### Your objective
Go to the line in the entries below that holds "unfold bind_leaf. split." and repeat exactly from there through the line that holds "constructor; [split; [done|by", inclusive.

### Data for this exercise

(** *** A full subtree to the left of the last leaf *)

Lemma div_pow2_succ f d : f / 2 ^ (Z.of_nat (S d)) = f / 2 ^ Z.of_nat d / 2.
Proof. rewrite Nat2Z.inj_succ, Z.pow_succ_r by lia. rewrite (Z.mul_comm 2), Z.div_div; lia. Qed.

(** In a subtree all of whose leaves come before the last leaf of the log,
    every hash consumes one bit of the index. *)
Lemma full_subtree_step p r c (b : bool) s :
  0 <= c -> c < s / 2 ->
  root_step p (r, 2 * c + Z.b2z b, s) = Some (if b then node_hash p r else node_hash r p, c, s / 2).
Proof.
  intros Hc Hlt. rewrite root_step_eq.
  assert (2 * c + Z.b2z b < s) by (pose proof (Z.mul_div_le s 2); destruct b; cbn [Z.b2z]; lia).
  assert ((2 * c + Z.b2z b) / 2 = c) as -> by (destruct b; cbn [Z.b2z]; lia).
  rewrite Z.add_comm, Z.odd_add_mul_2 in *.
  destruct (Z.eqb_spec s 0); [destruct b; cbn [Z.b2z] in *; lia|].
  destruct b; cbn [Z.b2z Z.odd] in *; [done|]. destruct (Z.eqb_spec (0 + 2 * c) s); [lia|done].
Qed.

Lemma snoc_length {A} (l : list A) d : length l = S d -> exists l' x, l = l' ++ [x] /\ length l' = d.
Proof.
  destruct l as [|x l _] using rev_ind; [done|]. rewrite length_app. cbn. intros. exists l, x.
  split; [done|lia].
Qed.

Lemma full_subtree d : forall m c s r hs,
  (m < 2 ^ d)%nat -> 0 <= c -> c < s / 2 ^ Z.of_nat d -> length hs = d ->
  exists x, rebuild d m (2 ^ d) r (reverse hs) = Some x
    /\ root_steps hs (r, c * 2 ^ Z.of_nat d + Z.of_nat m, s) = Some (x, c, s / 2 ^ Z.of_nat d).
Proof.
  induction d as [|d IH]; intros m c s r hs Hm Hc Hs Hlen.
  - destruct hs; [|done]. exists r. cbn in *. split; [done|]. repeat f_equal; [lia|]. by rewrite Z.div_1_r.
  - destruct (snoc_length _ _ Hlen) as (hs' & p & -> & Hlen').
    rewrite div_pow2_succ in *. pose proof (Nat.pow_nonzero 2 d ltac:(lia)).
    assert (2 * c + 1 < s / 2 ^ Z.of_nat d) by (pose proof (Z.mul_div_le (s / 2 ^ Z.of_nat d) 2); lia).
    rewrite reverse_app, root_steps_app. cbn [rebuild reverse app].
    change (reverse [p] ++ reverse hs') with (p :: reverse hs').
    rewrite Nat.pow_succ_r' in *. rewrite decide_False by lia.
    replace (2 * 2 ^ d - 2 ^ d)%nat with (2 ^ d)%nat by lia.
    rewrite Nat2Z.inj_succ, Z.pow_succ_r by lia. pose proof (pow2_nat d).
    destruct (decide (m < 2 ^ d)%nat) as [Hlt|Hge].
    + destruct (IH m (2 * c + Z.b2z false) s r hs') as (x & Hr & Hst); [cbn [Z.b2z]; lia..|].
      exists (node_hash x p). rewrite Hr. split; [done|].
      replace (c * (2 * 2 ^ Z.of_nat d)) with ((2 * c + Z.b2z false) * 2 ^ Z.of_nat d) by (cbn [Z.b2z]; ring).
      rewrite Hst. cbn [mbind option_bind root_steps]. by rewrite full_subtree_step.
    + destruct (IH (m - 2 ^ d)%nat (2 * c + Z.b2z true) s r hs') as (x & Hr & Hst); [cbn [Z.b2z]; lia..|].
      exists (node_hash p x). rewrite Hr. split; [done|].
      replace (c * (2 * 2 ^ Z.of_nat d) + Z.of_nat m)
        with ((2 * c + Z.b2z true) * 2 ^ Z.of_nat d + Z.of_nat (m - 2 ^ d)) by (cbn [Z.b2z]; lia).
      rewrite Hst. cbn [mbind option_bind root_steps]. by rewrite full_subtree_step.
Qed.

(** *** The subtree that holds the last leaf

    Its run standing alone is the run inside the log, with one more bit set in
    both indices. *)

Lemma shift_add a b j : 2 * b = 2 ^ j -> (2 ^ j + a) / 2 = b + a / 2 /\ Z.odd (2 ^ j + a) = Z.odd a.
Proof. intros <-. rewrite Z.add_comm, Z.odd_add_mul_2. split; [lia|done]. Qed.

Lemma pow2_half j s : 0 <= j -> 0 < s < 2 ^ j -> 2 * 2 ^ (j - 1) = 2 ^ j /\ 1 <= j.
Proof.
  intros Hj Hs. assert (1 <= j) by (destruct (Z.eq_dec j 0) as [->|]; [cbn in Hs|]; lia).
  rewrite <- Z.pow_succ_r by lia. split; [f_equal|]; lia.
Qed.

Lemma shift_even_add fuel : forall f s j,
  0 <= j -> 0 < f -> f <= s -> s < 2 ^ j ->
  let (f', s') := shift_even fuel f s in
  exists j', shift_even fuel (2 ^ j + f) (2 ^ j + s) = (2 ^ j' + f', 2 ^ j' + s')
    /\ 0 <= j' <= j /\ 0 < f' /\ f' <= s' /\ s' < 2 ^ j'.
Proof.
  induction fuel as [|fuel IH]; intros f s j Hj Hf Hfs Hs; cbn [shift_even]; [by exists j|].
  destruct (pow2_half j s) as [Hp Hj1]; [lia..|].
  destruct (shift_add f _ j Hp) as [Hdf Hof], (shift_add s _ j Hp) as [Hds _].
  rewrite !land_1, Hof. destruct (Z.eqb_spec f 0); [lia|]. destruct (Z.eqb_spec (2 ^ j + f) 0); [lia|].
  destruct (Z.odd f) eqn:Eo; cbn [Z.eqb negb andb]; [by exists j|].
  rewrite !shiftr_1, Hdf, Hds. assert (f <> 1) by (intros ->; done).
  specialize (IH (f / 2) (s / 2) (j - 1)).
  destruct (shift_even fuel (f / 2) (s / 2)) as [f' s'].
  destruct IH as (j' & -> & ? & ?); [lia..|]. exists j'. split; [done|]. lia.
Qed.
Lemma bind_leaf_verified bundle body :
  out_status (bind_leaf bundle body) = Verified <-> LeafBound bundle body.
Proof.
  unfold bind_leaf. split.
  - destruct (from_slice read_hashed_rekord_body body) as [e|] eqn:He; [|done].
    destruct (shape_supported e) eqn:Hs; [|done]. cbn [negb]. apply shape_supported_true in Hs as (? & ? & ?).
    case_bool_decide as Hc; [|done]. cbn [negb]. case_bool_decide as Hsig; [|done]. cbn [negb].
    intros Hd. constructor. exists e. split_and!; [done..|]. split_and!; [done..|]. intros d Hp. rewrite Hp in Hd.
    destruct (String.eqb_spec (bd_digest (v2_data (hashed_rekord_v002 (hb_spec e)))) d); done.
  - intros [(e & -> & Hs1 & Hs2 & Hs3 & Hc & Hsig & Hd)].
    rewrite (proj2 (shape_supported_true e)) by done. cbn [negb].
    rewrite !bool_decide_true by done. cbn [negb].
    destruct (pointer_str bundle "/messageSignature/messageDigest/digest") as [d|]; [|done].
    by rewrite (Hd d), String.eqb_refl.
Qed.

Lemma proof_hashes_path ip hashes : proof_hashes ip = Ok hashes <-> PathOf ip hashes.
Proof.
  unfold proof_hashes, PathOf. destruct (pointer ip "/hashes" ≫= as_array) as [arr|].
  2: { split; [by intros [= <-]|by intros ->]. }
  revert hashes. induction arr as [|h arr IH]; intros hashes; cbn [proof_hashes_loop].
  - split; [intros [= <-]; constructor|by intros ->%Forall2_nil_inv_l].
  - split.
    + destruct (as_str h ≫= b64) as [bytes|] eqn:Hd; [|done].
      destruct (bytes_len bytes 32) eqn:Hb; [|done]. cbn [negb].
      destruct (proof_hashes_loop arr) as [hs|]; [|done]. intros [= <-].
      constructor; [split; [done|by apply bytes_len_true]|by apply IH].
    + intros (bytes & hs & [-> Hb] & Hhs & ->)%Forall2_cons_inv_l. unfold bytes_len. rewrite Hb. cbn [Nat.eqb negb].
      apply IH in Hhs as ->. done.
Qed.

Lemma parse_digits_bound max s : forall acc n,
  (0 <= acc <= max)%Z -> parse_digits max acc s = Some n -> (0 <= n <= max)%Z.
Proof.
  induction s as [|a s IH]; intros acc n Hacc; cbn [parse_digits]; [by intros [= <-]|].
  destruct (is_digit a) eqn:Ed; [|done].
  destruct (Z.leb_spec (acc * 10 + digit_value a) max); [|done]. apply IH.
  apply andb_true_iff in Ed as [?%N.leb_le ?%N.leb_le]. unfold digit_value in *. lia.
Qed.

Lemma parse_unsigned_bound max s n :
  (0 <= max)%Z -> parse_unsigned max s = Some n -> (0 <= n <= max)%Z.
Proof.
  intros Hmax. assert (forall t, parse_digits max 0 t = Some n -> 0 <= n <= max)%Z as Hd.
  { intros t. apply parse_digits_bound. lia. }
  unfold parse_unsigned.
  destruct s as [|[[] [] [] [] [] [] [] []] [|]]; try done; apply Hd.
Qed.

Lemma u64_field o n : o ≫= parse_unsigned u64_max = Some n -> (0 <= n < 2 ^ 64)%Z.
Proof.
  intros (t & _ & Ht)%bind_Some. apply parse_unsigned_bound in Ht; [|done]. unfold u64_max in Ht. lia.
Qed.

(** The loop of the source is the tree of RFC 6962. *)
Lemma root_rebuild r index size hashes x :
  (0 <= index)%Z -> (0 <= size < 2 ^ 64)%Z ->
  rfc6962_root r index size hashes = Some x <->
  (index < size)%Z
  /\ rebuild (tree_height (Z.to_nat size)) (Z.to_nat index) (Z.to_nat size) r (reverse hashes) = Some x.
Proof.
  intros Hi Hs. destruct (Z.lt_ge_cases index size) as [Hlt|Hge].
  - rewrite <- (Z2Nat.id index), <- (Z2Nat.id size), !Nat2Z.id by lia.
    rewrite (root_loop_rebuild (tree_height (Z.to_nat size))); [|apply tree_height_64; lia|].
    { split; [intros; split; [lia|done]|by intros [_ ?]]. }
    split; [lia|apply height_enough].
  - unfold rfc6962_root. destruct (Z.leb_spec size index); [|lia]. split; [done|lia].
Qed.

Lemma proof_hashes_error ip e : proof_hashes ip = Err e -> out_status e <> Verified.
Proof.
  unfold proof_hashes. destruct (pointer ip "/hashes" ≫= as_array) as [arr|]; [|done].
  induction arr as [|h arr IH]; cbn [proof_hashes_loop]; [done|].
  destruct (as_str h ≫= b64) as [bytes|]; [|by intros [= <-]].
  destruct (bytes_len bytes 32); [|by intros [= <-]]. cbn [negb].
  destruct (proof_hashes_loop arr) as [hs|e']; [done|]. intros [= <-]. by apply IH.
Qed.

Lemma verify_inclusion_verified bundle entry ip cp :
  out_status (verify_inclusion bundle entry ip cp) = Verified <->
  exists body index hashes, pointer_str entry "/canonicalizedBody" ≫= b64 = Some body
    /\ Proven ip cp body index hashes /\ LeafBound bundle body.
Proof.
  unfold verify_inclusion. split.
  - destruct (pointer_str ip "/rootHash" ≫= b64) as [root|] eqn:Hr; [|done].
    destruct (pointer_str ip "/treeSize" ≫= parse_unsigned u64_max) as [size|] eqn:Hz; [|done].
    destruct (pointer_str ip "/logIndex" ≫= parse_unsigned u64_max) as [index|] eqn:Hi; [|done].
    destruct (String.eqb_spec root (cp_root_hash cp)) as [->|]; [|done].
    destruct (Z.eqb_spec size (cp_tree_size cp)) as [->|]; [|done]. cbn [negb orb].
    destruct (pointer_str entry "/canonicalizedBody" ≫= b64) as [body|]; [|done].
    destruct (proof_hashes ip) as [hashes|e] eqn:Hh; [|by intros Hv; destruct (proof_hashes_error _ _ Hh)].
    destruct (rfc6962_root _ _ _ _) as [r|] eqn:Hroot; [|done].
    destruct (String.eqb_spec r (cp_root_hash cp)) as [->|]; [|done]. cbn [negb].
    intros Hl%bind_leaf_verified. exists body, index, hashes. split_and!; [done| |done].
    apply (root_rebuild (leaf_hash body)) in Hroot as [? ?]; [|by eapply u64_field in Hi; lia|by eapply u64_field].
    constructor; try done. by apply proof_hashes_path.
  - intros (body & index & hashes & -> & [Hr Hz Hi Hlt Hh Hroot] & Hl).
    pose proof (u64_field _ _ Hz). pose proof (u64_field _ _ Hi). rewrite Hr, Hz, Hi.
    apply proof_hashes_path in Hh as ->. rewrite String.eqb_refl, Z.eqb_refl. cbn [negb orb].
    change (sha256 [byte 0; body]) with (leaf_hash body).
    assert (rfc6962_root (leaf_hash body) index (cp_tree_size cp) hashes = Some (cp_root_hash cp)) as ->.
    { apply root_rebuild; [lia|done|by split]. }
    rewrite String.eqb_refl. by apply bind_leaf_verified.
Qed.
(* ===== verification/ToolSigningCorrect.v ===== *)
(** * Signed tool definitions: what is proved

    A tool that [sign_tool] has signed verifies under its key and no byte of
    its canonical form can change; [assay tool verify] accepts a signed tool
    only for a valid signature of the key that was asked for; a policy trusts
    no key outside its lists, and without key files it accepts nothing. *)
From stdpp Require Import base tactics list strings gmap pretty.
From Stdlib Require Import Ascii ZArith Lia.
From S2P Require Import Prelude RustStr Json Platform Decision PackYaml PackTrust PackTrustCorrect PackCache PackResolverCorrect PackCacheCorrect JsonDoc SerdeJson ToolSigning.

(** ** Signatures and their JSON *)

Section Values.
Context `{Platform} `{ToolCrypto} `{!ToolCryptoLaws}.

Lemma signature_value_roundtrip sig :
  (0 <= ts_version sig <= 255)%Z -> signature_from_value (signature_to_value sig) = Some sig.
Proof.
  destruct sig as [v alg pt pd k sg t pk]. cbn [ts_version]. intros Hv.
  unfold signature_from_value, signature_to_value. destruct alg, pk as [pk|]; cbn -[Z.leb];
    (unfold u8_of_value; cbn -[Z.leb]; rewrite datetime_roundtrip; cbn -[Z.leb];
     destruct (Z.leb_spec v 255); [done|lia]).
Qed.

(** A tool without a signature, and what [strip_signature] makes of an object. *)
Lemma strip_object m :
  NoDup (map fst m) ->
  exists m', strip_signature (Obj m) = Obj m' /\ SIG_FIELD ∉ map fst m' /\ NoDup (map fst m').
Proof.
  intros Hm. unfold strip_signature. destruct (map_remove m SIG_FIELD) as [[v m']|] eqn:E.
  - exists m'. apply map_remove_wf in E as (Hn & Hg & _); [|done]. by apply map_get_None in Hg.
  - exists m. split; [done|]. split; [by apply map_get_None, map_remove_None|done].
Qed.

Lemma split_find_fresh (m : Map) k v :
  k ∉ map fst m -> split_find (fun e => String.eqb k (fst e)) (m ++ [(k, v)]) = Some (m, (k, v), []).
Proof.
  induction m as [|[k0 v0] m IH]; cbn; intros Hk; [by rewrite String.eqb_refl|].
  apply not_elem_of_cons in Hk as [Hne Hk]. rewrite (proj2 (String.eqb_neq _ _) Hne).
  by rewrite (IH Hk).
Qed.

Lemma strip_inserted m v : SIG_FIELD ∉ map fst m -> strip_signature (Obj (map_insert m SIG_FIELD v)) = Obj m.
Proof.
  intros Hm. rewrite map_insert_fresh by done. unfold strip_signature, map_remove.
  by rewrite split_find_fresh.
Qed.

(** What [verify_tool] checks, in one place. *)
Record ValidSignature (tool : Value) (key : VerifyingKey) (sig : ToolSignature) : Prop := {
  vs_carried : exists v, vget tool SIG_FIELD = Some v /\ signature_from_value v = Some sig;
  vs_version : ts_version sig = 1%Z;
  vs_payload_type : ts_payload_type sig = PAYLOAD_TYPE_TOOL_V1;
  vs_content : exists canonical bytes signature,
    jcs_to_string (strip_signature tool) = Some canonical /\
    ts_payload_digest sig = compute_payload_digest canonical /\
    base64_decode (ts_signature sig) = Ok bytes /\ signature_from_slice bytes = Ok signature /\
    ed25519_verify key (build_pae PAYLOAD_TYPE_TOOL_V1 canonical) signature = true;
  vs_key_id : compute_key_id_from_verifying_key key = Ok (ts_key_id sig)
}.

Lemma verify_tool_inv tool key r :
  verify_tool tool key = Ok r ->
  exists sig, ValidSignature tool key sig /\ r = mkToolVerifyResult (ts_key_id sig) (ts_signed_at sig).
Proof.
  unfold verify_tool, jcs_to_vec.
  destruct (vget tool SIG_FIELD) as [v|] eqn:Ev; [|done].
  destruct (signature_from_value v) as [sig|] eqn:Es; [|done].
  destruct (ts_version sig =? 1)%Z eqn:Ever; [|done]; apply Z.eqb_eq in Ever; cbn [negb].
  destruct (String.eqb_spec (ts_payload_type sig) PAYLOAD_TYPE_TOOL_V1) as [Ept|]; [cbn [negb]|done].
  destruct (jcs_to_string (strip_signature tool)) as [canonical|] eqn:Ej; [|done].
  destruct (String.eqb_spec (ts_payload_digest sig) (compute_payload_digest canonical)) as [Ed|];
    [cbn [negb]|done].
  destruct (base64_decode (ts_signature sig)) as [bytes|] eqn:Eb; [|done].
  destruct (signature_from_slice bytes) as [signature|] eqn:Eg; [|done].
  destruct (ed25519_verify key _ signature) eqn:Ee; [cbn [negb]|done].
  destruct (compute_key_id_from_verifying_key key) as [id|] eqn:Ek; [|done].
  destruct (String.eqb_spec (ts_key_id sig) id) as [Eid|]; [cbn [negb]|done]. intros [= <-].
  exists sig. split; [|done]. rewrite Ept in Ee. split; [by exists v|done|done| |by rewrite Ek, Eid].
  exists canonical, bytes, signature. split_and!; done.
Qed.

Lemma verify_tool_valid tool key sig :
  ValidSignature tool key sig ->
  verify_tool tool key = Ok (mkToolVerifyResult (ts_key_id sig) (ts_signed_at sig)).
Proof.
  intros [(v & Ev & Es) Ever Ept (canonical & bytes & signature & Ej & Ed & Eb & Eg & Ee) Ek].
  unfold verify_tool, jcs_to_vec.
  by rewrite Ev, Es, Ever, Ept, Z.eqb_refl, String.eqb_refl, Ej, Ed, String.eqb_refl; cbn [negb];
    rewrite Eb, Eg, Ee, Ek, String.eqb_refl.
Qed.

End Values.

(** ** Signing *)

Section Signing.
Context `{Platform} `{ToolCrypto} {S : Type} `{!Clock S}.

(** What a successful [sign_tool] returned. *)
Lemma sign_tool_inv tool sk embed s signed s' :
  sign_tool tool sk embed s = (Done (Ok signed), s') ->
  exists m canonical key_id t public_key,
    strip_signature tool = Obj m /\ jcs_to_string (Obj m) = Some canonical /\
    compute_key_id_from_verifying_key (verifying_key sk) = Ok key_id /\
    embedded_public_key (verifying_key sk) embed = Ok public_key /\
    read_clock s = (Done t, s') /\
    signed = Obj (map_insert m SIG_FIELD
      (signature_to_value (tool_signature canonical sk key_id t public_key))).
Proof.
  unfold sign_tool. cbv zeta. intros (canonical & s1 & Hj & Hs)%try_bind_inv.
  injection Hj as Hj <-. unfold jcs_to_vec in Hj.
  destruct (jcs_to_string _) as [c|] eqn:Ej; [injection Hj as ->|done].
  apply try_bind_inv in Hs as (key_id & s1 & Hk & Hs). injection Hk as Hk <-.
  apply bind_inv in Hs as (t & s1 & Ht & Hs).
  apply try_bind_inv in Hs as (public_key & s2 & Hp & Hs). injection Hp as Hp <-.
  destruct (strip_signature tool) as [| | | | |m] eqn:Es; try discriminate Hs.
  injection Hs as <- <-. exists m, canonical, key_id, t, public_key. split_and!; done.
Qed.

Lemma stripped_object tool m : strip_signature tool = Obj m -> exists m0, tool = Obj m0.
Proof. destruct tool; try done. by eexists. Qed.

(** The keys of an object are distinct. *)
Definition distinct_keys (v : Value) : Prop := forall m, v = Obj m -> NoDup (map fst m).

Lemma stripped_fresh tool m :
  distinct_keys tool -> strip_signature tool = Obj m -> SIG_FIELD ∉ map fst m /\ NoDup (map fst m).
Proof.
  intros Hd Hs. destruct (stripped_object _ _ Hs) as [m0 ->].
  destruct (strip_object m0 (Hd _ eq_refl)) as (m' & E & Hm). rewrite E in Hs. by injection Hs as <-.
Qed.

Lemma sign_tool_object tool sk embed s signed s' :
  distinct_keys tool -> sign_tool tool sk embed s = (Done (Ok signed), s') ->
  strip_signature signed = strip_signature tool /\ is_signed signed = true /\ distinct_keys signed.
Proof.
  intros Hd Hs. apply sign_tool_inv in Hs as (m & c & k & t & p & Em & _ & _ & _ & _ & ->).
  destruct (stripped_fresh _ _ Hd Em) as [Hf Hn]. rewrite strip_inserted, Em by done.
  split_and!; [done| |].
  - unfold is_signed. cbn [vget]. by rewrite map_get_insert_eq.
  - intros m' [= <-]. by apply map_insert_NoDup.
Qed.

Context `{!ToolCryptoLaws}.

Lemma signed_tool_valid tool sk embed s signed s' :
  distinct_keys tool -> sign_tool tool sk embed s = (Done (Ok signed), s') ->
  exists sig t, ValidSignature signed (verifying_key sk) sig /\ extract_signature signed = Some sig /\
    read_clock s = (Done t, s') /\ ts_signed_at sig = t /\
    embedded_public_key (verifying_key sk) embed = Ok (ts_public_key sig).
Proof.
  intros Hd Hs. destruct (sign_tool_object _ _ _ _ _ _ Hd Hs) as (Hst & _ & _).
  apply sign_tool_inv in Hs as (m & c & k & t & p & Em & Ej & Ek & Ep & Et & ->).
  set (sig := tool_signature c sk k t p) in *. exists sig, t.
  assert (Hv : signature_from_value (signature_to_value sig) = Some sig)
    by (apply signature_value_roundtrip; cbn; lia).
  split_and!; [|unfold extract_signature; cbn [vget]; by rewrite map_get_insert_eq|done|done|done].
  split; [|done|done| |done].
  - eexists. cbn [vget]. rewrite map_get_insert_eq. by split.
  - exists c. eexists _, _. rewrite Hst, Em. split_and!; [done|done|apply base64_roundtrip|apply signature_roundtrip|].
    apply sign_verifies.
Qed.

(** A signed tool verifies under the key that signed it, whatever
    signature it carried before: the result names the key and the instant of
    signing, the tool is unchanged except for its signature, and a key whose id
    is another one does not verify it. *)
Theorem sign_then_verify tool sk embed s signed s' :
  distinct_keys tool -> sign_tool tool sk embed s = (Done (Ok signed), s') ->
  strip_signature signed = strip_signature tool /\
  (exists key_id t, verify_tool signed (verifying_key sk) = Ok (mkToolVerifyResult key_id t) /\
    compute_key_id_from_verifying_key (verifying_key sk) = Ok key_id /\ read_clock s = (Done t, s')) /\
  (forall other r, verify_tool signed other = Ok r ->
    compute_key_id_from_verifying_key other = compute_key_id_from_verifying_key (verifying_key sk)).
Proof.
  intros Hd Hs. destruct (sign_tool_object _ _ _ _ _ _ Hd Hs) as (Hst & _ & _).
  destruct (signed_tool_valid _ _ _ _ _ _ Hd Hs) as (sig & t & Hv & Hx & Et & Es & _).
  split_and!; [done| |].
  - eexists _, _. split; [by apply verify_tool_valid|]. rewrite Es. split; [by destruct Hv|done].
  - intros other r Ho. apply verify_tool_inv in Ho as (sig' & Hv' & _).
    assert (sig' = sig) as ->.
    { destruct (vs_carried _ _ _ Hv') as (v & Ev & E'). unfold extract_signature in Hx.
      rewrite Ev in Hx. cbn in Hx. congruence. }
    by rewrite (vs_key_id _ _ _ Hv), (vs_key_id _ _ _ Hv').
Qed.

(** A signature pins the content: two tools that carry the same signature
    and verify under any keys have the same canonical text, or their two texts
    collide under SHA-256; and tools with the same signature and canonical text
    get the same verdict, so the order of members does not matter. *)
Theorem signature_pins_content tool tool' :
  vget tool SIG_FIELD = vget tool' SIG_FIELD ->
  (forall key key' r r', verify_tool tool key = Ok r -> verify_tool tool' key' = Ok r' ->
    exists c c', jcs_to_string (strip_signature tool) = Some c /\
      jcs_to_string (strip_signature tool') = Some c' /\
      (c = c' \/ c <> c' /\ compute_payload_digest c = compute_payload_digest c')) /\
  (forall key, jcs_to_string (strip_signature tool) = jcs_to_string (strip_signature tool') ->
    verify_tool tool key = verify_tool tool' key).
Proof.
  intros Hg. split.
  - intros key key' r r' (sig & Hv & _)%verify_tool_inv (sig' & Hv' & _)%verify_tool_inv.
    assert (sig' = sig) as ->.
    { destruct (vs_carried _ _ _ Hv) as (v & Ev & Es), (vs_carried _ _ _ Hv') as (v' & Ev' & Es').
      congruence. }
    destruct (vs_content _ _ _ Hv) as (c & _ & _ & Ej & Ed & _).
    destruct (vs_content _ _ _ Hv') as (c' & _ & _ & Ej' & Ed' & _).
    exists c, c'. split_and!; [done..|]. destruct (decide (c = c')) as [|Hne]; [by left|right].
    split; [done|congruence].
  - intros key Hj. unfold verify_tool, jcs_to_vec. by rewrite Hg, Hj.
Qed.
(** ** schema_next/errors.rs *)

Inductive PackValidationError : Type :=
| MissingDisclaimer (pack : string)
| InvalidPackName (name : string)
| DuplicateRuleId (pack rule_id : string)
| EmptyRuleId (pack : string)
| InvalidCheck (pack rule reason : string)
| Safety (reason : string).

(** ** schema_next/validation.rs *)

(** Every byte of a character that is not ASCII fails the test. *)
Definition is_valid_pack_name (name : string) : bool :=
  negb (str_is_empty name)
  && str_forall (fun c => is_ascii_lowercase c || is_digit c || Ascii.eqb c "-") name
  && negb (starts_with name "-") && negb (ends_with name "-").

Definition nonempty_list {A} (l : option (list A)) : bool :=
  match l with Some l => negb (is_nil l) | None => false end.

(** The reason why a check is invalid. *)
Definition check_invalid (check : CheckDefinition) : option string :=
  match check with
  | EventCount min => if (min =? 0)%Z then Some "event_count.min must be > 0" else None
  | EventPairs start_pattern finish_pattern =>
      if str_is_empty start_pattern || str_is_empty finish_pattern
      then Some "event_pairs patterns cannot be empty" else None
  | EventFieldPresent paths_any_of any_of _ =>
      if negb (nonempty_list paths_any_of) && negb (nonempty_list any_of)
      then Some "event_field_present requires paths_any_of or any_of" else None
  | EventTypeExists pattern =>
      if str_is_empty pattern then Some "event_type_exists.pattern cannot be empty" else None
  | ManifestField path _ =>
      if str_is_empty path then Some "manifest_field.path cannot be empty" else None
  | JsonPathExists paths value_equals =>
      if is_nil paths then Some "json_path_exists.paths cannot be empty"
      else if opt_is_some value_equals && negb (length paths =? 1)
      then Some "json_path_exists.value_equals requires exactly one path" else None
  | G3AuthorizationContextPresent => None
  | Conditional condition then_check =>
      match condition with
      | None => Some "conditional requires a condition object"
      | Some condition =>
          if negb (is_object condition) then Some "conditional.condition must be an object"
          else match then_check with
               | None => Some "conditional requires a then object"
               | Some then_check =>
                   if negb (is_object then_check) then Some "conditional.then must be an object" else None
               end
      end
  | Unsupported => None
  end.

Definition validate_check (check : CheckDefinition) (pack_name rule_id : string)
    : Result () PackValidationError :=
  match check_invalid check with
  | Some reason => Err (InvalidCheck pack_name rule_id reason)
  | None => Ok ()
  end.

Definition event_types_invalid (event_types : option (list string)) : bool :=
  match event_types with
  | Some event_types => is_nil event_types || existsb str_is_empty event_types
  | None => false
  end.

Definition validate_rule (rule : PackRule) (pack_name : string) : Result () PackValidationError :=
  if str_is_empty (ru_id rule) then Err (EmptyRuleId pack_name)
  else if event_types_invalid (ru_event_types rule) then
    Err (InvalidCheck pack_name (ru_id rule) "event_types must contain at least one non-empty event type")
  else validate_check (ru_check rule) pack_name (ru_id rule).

### Exercise response
  unfold bind_leaf. split.
  - destruct (from_slice read_hashed_rekord_body body) as [e|] eqn:He; [|done].
    destruct (shape_supported e) eqn:Hs; [|done]. cbn [negb]. apply shape_supported_true in Hs as (? & ? & ?).
    case_bool_decide as Hc; [|done]. cbn [negb]. case_bool_decide as Hsig; [|done]. cbn [negb].
    intros Hd. constructor. exists e. split_and!; [done..|]. split_and!; [done..|]. intros d Hp. rewrite Hp in Hd.
    destruct (String.eqb_spec (bd_digest (v2_data (hashed_rekord_v002 (hb_spec e)))) d); done.
  - intros [(e & -> & Hs1 & Hs2 & Hs3 & Hc & Hsig & Hd)].
    rewrite (proj2 (shape_supported_true e)) by done. cbn [negb].
    rewrite !bool_decide_true by done. cbn [negb].
    destruct (pointer_str bundle "/messageSignature/messageDigest/digest") as [d|]; [|done].
    by rewrite (Hd d), String.eqb_refl.
Qed.

Lemma proof_hashes_path ip hashes : proof_hashes ip = Ok hashes <-> PathOf ip hashes.
Proof.
  unfold proof_hashes, PathOf. destruct (pointer ip "/hashes" ≫= as_array) as [arr|].
  2: { split; [by intros [= <-]|by intros ->]. }
  revert hashes. induction arr as [|h arr IH]; intros hashes; cbn [proof_hashes_loop].
  - split; [intros [= <-]; constructor|by intros ->%Forall2_nil_inv_l].
  - split.
    + destruct (as_str h ≫= b64) as [bytes|] eqn:Hd; [|done].
      destruct (bytes_len bytes 32) eqn:Hb; [|done]. cbn [negb].
      destruct (proof_hashes_loop arr) as [hs|]; [|done]. intros [= <-].
      constructor; [split; [done|by apply bytes_len_true]|by apply IH].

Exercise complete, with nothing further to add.